── Data shown
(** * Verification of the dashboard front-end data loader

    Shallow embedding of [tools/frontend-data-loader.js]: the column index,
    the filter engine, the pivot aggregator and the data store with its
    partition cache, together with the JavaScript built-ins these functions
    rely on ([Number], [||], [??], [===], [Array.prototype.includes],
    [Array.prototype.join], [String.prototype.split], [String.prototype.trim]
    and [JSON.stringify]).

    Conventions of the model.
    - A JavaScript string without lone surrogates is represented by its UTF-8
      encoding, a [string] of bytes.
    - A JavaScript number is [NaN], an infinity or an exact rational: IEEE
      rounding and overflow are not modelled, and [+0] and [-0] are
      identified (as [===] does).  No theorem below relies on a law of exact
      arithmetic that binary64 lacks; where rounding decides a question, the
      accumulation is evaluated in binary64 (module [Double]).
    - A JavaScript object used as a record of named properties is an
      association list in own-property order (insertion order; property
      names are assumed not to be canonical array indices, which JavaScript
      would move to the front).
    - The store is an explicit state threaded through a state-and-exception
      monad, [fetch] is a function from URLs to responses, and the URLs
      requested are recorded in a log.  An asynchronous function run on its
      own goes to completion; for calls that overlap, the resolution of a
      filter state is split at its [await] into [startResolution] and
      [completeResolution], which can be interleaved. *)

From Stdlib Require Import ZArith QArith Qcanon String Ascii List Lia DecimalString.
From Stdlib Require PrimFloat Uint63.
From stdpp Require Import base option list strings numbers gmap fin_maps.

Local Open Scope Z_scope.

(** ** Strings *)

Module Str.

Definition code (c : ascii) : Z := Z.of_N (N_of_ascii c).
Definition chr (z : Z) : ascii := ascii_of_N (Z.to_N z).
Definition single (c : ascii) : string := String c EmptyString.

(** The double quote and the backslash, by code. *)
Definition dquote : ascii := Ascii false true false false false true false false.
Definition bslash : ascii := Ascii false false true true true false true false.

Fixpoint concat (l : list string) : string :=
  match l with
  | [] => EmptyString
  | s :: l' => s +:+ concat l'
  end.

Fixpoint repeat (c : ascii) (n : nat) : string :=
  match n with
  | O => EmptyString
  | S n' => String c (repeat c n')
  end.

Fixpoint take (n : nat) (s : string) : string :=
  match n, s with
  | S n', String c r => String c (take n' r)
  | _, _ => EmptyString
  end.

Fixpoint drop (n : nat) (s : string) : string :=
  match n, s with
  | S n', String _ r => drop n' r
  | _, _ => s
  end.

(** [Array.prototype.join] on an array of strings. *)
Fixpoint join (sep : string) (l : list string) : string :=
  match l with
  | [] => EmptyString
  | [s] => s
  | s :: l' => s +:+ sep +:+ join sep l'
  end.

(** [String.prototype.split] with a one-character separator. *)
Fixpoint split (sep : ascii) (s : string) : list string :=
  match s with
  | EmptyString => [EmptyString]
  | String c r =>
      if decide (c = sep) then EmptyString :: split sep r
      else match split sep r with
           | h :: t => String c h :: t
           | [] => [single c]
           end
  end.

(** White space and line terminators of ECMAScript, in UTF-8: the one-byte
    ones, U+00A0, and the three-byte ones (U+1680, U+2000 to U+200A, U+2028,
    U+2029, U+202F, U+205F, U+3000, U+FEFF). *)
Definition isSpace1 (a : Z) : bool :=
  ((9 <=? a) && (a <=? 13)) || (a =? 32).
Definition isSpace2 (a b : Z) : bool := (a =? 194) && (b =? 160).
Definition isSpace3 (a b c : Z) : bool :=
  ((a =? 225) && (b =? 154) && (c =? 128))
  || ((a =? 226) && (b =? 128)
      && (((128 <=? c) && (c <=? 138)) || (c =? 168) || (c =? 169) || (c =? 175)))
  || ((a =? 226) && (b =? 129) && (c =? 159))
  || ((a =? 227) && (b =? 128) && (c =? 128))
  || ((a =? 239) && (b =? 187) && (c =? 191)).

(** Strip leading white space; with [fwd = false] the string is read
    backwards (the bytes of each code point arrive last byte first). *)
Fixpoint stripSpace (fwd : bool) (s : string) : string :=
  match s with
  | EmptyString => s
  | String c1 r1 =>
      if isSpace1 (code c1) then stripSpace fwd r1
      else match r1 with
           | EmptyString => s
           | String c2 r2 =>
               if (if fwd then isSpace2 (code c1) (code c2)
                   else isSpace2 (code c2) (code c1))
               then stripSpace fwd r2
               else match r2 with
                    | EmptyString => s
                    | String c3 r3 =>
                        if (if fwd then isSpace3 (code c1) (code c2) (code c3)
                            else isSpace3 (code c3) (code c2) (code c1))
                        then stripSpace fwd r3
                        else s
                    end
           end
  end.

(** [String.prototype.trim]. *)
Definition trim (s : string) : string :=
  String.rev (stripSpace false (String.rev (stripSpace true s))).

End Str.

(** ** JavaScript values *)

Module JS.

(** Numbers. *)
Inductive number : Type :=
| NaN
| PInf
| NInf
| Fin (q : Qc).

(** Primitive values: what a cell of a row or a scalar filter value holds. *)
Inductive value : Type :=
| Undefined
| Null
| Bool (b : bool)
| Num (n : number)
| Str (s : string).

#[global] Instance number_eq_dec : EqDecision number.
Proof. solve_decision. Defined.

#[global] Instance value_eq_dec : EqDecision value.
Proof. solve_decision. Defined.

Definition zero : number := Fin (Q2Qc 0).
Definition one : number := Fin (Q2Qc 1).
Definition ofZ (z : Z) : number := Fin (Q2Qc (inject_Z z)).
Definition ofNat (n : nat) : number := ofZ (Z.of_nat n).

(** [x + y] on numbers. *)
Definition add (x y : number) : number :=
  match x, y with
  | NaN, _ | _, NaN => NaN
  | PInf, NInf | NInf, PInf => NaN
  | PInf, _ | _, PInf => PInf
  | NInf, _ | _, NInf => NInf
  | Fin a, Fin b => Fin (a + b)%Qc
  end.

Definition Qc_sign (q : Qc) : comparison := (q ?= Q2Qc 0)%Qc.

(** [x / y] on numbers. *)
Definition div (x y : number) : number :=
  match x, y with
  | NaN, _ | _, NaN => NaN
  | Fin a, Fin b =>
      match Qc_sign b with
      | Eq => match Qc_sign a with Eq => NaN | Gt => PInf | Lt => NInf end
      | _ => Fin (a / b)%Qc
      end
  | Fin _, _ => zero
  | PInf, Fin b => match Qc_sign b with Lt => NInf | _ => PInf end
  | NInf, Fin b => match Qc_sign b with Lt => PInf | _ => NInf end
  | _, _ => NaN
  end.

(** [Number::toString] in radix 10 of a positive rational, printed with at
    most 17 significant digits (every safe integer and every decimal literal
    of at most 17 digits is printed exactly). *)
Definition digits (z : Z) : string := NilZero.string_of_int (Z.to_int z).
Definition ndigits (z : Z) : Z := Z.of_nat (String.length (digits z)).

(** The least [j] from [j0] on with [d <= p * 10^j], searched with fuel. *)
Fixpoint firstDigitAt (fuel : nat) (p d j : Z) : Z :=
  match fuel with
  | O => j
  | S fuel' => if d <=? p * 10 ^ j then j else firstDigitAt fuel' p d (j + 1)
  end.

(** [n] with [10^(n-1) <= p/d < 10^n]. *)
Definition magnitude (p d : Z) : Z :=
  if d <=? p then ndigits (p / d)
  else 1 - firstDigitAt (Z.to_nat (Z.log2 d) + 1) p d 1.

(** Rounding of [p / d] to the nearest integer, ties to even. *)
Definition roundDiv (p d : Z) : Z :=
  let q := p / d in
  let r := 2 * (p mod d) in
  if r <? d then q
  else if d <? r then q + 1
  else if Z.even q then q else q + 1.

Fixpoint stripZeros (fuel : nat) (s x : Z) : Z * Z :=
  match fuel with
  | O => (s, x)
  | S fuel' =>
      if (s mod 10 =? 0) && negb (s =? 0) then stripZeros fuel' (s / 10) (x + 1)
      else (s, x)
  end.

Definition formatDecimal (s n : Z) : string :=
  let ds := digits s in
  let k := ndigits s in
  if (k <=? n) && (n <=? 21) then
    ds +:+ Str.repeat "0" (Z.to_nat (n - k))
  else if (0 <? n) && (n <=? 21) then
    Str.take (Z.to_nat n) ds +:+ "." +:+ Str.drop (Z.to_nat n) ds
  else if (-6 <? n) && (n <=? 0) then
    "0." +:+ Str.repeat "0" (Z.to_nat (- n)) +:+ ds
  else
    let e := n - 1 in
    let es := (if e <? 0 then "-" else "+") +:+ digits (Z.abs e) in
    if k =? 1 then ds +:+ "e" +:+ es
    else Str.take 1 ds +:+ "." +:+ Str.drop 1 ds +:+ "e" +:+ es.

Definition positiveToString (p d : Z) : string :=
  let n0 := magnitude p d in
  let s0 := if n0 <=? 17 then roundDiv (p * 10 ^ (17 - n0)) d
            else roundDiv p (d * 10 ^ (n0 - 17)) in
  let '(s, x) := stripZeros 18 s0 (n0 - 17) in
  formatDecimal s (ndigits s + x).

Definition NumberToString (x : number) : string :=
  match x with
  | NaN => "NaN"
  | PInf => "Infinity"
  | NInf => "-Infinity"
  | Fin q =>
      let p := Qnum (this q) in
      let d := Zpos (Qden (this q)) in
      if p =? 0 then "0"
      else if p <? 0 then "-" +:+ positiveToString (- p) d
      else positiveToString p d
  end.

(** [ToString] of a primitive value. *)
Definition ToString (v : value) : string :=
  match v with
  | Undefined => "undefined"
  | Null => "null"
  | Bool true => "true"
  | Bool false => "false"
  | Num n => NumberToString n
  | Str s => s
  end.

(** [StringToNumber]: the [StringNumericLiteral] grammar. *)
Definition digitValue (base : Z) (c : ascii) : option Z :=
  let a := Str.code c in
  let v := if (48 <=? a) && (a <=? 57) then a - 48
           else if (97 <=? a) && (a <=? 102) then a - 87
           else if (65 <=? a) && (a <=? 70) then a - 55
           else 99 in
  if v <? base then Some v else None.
────
── Data shown
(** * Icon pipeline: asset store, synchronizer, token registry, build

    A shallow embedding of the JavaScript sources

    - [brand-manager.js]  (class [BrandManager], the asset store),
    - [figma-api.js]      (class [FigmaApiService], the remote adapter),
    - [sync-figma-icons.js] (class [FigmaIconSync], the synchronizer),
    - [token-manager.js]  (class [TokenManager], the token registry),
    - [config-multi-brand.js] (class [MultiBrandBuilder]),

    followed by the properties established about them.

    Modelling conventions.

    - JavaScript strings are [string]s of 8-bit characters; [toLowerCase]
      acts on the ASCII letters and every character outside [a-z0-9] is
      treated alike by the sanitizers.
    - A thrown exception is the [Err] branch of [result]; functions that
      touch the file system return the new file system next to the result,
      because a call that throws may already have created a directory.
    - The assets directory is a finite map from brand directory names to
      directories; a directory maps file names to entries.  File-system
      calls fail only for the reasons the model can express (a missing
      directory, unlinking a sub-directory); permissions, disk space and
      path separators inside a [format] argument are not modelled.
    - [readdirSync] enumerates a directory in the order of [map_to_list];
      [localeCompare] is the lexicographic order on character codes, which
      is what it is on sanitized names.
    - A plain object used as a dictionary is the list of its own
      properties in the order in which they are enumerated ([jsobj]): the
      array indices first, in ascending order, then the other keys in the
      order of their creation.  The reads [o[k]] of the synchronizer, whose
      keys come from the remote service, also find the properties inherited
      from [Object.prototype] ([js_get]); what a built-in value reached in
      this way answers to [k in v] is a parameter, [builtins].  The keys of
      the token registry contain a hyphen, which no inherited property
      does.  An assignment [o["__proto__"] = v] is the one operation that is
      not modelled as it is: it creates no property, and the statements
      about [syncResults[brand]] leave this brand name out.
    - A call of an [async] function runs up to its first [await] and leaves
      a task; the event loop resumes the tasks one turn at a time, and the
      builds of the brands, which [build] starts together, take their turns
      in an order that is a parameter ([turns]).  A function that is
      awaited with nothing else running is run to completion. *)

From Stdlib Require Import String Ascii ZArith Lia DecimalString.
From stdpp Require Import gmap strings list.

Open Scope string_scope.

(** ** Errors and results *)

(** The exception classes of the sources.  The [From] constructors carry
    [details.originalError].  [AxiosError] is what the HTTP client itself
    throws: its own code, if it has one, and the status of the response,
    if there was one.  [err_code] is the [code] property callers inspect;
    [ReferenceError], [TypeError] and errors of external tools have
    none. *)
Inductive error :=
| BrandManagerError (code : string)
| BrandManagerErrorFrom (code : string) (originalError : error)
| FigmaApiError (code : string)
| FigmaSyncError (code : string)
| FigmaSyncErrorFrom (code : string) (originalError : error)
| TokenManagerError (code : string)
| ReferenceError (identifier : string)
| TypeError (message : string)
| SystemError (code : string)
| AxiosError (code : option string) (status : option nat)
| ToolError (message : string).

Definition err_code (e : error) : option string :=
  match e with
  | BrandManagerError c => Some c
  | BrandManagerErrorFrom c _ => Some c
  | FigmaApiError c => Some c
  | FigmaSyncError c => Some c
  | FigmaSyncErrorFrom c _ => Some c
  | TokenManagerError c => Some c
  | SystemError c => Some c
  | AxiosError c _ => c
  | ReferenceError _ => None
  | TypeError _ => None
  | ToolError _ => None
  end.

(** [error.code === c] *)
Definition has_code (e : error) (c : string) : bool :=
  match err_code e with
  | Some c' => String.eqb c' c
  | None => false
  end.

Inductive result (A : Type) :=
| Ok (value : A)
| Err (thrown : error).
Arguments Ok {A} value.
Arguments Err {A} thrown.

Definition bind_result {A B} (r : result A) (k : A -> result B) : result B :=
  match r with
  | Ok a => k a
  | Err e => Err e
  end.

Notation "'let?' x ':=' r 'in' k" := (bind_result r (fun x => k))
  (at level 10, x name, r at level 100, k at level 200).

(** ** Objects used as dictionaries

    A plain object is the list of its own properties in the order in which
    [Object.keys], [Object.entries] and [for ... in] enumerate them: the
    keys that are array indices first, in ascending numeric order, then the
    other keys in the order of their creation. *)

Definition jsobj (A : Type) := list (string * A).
────
── Data shown
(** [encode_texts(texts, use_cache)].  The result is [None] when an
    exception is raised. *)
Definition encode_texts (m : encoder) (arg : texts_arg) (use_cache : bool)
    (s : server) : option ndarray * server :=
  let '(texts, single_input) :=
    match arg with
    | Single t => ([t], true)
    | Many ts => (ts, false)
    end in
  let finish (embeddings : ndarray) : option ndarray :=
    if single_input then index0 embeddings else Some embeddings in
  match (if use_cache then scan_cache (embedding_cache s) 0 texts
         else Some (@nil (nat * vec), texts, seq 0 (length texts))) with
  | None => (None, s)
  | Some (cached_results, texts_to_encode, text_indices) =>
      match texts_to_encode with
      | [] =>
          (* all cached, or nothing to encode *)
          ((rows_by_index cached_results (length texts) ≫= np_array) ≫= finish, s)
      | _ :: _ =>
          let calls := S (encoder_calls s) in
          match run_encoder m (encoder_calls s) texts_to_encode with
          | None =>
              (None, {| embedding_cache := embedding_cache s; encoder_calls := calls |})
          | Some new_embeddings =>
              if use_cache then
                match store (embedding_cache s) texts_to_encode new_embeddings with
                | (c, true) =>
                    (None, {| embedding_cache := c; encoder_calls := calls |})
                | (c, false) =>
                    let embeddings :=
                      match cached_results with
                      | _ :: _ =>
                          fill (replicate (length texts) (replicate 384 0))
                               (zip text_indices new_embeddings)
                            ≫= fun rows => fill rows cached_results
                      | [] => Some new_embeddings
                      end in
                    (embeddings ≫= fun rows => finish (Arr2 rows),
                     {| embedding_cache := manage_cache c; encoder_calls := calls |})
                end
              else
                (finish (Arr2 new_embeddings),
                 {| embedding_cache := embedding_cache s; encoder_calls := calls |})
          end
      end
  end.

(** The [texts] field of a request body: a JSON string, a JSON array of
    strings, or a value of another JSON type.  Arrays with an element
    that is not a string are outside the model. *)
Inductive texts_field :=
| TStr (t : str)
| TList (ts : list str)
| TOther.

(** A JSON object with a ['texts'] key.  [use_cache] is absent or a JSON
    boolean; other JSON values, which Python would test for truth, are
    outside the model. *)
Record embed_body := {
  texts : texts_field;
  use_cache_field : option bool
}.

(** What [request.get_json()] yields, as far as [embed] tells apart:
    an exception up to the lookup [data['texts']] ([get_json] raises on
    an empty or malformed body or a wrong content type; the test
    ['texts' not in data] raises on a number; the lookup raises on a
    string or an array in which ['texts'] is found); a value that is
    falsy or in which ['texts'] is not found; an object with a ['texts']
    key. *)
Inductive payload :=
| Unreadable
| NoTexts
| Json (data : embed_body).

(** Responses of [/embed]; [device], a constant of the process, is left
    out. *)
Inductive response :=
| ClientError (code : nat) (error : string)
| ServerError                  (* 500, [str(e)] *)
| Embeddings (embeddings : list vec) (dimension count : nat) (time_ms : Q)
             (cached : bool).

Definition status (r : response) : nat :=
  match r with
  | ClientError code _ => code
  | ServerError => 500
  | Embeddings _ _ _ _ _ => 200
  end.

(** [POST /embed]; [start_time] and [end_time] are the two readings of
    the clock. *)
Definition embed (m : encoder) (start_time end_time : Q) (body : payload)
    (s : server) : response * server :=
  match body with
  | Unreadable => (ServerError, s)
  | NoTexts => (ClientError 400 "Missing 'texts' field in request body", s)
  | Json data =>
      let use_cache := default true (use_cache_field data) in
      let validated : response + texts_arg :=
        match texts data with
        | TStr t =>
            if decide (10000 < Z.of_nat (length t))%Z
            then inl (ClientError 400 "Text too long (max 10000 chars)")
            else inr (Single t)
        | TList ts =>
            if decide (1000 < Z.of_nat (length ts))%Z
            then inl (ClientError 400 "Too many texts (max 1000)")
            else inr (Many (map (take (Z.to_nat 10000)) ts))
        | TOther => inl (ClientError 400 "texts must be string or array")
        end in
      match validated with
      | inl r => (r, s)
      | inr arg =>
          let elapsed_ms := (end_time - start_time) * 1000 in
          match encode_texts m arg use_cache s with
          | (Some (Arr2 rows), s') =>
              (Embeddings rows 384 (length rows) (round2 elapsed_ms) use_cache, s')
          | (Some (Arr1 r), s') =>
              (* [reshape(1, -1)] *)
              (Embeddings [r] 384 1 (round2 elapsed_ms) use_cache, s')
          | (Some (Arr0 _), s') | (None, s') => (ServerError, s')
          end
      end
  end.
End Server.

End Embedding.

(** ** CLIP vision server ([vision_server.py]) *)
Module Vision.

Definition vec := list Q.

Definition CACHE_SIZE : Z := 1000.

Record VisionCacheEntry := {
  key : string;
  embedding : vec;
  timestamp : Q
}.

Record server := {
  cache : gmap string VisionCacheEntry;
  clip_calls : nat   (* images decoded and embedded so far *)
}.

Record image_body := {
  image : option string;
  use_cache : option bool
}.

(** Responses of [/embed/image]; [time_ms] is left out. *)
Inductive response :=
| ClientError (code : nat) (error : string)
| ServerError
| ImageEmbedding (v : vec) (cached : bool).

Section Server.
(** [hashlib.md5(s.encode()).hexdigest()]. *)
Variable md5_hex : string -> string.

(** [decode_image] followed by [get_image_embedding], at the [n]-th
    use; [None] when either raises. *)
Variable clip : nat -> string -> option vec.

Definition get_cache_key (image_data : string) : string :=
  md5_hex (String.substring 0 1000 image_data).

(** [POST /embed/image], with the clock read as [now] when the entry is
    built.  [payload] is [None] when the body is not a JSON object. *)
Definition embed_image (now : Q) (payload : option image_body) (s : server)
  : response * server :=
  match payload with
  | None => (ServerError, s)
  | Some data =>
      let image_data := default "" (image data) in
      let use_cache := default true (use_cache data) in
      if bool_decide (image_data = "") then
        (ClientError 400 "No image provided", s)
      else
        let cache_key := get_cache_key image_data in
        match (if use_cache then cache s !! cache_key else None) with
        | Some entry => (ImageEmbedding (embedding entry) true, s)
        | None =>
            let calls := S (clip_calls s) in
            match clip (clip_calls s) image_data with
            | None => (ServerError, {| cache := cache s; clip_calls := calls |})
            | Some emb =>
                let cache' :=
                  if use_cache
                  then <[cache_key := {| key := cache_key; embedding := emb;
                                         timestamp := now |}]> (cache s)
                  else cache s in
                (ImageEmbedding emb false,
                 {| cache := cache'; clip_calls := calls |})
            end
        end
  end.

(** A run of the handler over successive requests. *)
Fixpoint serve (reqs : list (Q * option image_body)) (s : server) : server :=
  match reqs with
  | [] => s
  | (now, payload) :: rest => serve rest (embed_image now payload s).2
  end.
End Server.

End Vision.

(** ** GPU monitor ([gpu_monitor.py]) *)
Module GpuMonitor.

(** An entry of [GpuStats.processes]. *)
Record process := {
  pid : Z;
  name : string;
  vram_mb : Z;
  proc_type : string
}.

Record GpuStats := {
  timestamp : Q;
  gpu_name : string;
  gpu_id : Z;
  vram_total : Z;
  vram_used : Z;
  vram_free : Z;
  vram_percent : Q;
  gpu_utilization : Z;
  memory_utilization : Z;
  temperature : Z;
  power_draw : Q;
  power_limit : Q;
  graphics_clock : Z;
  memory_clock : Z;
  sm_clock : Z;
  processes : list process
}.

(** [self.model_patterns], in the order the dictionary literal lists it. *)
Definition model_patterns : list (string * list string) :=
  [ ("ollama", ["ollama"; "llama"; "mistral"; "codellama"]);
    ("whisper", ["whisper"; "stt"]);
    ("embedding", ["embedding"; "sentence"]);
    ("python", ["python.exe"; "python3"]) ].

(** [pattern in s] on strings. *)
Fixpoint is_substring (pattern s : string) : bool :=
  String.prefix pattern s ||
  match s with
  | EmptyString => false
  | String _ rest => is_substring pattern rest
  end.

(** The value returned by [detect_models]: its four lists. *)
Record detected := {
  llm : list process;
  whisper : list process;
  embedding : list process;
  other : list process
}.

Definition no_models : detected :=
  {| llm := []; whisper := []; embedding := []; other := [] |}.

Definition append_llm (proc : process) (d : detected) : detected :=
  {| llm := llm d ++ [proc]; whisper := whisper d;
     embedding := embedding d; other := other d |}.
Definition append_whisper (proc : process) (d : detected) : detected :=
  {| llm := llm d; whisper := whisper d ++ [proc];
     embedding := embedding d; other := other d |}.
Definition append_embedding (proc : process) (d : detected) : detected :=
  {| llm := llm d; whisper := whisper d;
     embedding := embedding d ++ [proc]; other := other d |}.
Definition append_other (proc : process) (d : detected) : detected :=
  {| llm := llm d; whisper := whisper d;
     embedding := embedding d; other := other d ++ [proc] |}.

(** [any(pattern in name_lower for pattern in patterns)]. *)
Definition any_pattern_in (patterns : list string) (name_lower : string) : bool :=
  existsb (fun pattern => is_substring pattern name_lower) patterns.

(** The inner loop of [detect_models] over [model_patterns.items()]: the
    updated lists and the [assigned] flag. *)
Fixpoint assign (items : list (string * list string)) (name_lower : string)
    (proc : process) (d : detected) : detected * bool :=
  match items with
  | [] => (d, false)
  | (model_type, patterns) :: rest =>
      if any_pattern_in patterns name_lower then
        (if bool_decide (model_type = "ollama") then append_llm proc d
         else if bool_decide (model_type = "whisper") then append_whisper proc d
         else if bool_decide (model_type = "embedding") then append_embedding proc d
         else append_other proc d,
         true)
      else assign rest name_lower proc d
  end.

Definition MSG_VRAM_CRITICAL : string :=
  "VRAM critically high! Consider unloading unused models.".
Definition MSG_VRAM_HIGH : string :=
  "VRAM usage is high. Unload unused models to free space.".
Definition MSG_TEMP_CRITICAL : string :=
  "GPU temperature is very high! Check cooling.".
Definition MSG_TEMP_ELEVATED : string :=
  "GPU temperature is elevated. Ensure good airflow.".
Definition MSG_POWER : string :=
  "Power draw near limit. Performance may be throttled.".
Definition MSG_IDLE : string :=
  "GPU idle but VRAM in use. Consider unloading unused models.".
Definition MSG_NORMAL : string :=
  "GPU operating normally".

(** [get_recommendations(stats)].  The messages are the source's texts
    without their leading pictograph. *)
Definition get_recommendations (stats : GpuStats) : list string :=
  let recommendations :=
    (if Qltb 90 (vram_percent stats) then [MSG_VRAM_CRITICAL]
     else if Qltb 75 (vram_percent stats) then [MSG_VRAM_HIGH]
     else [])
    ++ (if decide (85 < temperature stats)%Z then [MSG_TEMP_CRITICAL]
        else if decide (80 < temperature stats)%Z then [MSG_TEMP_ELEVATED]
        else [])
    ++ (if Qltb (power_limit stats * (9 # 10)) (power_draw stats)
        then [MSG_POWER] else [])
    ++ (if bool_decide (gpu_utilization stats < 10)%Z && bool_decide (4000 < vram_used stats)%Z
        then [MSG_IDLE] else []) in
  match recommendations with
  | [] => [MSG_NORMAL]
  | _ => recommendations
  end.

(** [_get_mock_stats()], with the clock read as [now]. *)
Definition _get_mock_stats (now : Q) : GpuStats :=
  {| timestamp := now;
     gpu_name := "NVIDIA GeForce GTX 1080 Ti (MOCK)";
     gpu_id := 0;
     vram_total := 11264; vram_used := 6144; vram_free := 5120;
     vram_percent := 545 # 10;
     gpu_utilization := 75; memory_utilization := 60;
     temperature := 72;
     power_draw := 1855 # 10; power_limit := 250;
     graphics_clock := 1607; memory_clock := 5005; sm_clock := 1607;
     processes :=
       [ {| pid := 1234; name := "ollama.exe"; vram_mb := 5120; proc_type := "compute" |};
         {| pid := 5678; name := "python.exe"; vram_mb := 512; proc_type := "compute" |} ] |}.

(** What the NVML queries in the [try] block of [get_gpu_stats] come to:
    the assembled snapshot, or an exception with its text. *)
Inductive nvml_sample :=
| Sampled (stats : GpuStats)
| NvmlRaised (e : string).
────
### [Description of the task]
Only lines holding the word "does" are wanted here; copy each from the listing.

### [Response below]
      identified (as [===] does).  No theorem below relies on a law of exact
      does.  An assignment [o["__proto__"] = v] is the one operation that is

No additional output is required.